最后是不管在台上犹犹豫豫,还是痛快了事的,方家村接近两百口人,支持票多出了三分之一。
既然投票通过了,那不墨迹说干就干,生产队员们开始在方家村地里追肥,沤肥,养蚯蚓,继续对肥料查漏补缺,早早把地养肥。
开完大会,方承原和张喜顺两家就到粮库里领了多产的地瓜,把许多人都羡慕的不行。
又忙活了一个月,程秀娟现在已经有六七个月的身子,晚上翻身起夜都不方便,方承原专门去他叔生产队那一口气交齐了集资钱,引得村里人很是热议了两人一段时间,无非是就是年轻不经事,穷烧包等等言论。
两人对这些倒是过过耳朵听之任之,只是程秀娟明显回娘家次数少了,方承员好奇问过她,程秀娟直接一句老娘们之间的事,他个老爷们不懂别插嘴怼回去,方承原也掐灭了内心的小火苗,不再言语。
方承原觉得自程秀娟怀了孩子以后就很邪性,一会暴跳如雷像个小米椒,一会又温柔似水缠死个人,是辣的酸的一通吃。
搞得方承原对自己产生了怀疑,想想他可能真的搞不懂孕中敏感多思的程秀娟在想什么,毕竟前世当女人的时候就心思大条。
程秀娟也想找程老娘聊聊心,可她大嫂每回见了她都跟吃了枪药一样准得刺两句,程秀娟觉得没必要惹得两相厌。
况且她大哥每回都装作有主意大男人维护她,背地里向大嫂服软讨好她又不是不知道。
这天早上有些雾蒙蒙,有点要下雨的节奏,方承原程秀娟就在家里磨蹭了一会,果真没过一会天公作美下起了大雨,生产队大喇叭一喊不用上工,方承原程秀娟两人相视一笑,就开始窝在家里,顾自己小家。
正是三人世界的时候,偏偏又来了一个不开眼的,糙汉子方相辰解决完队里的事,就来串门子。
门敲的邦邦响“承原,承原开门啊”
程秀娟在门口听到有敲门声,一把把饲料放墙根,拍拍手去开门,隔着大雨她也不知道是谁来的。
穿着蓑衣的方相辰立在门口,见是侄媳妇给开的门,有些不好意思,抹抹脸上的雨水问道:“侄媳妇怎么挺着肚子来开门承原呢,叔来找他说点事。”

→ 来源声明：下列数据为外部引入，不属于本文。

(** * Contacts REST API: repository, routes and token service

    A shallow embedding of the contact repository
    ([src/repository/contacts.py]), of the contact routes
    ([src/routes/contacts.py]), of the table declarations
    ([src/database/models.py]) and of the token service
    ([src/services/auth.py]), followed by the properties proved of them.

    Conventions of the embedding:
    - a table is the list of its rows, in the order a query without
      ORDER BY yields them; [filter], [first], [all], [limit] and [offset]
      of the query API are the list operations of the same meaning;
    - an [async def] that only reads is a function of the session; one
      that writes returns its outcome together with the session after it;
    - a raised exception is the [Raise] outcome; it is never caught by the
      handlers modelled here, except where the source has a [try];
    - instants ([datetime.utcnow()], [func.now()]) are POSIX seconds in
      [Z] and are passed in by the caller, as is [date.today()];
    - the constraints the tables declare (primary key, [unique=True]) are
      enforced by the database when a transaction commits. *)

From Stdlib Require Import ZArith List String Bool Lia.
From stdpp Require Import base option list gmap strings.
Import ListNotations.

Local Open Scope Z_scope.
Local Open Scope string_scope.

(** ** Exceptions and outcomes *)

Inductive exn : Type :=
| HTTPException (status_code : Z) (detail : string)
| IntegrityError
| OverflowError
| KeyError (key : string).

Inductive result (A : Type) : Type :=
| Return (a : A)
| Raise (e : exn).

Arguments Return {A} a.
Arguments Raise {A} e.

Module status.
Definition HTTP_401_UNAUTHORIZED : Z := 401.
Definition HTTP_404_NOT_FOUND : Z := 404.
Definition HTTP_409_CONFLICT : Z := 409.
Definition HTTP_422_UNPROCESSABLE_ENTITY : Z := 422.
End status.

(** ** Calendar dates ([datetime.date]) *)

Module datetime.

Record date : Type := { year : Z; month : Z; day : Z }.

Definition MAXYEAR : Z := 9999.

Definition is_leap (y : Z) : bool :=
  (y mod 4 =? 0)%Z && (negb (y mod 100 =? 0)%Z || (y mod 400 =? 0)%Z).

Definition days_in_month (y m : Z) : Z :=
  if (m =? 2)%Z then (if is_leap y then 29 else 28)
  else if (m =? 4)%Z || (m =? 6)%Z || (m =? 9)%Z || (m =? 11)%Z then 30
  else 31.

Definition valid (d : date) : Prop :=
  1 <= year d <= MAXYEAR /\ 1 <= month d <= 12 /\
  1 <= day d <= days_in_month (year d) (month d).

Definition tomorrow (d : date) : date :=
  if (day d <? days_in_month (year d) (month d))%Z
  then {| year := year d; month := month d; day := day d + 1 |}
  else if (month d <? 12)%Z
  then {| year := year d; month := month d + 1; day := 1 |}
  else {| year := year d + 1; month := 1; day := 1 |}.

Fixpoint add_days (n : nat) (d : date) : date :=
  match n with
  | O => d
  | S k => add_days k (tomorrow d)
  end.

(** [d + timedelta(days=n)]: a result after year [MAXYEAR] is an
    [OverflowError]. *)
Definition plus_timedelta (d : date) (days : nat) : result date :=
  let r := add_days days d in
  if (year r <=? MAXYEAR)%Z then Return r else Raise OverflowError.

Definition eqb (a b : date) : bool :=
  (year a =? year b)%Z && (month a =? month b)%Z && (day a =? day b)%Z.

End datetime.

(** ** Tables ([src/database/models.py]) and request bodies
       ([src/schemas.py]) *)

Module User.
Record t : Type := {
  id : Z;
  username : string;
  email : string;
  password : string;
  created_at : Z;
  refresh_token : option string;
  avatar : option string;
  confirmed : bool
}.
End User.

(** Rows of [contacts] are written only by [create_contact] and [update]
    below, from a validated [ContactModel] and the authenticated user, so
    no column of a stored row is NULL.  [birthday] is a DateTime column
    that always holds a date at midnight; only its date part is kept. *)
Module Contact.
Record t : Type := {
  id : Z;
  first_name : string;
  last_name : string;
  email : string;
  phone : string;
  birthday : datetime.date;
  created_at : Z;
  updated_at : Z;
  user_id : Z
}.
End Contact.

Module ContactModel.
Record t : Type := {
  first_name : string;
  last_name : string;
  email : string;
  phone : string;
  birthday : datetime.date
}.
End ContactModel.

(** ** The database session

    [contacts] and [users] are the two tables; [contacts_id_seq] is the
    next value of the generator behind the integer primary key
    [Contact.id]; [commits] counts the transactions committed so far.

    The generator stands for the backend's choice of a key for a new row.
    What is meant by it is that the key is not among the stored ones;
    which unused key it is (a backend may skip values, or give out again
    the key of a removed row) is not, and the properties below do not
    depend on it. *)

Record Session : Type := {
  contacts : list Contact.t;
  users : list User.t;
  contacts_id_seq : Z;
  commits : nat
}.

Definition DB (A : Type) : Type := Session -> result A * Session.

看着是说事,程秀娟却眼尖的看到方相辰袄里揣着瓶子酒,无奈的撇撇嘴。
没办法她叔就有这个毛病,按方承原的话是抽烟喝酒就差烫个洋头,喝醉酒,就喜欢喊她男人俩人一起吹牛皮,她觉得方承原脸皮就是跟方相辰学的。
灶房里忙活的方承原端着汤出来,看两人在外面说着话冻得滋滋的,很纳闷。
“叔,娟子往里屋去啊,在这干冻着干啥”
下完雨很冷的,方承原往里屋扭扭头示意,端着罐子,他研究半天给程秀娟熬了点红枣汤补补气血。
“承原,叔来了,你去陪着,一会可少喝点酒,要是喝多了晚上别想搂着俺睡。”一身酒气还不老实往她身边蹭。
程秀娟躺在炕上的桌上内心有些不满,抱着方承原非让他答应。
这段日子她叔老是有事没事就来说个话,一说话准得让她男人陪着喝点酒,家里一股烟味酒味很呛人。
“想当年咱方家的祖先,那可是宋朝抗金英雄,额你别不信族谱上能查到的”
“行行,能查到哈,是英雄,大大的英雄行了吧娟子你先在家,俺去送送叔”方承原扶着撒酒疯的方相辰往外走,都多少年的事了,每个家族可能都有一个历史名人的后代族谱,来给自己贴金,他自己是不信的。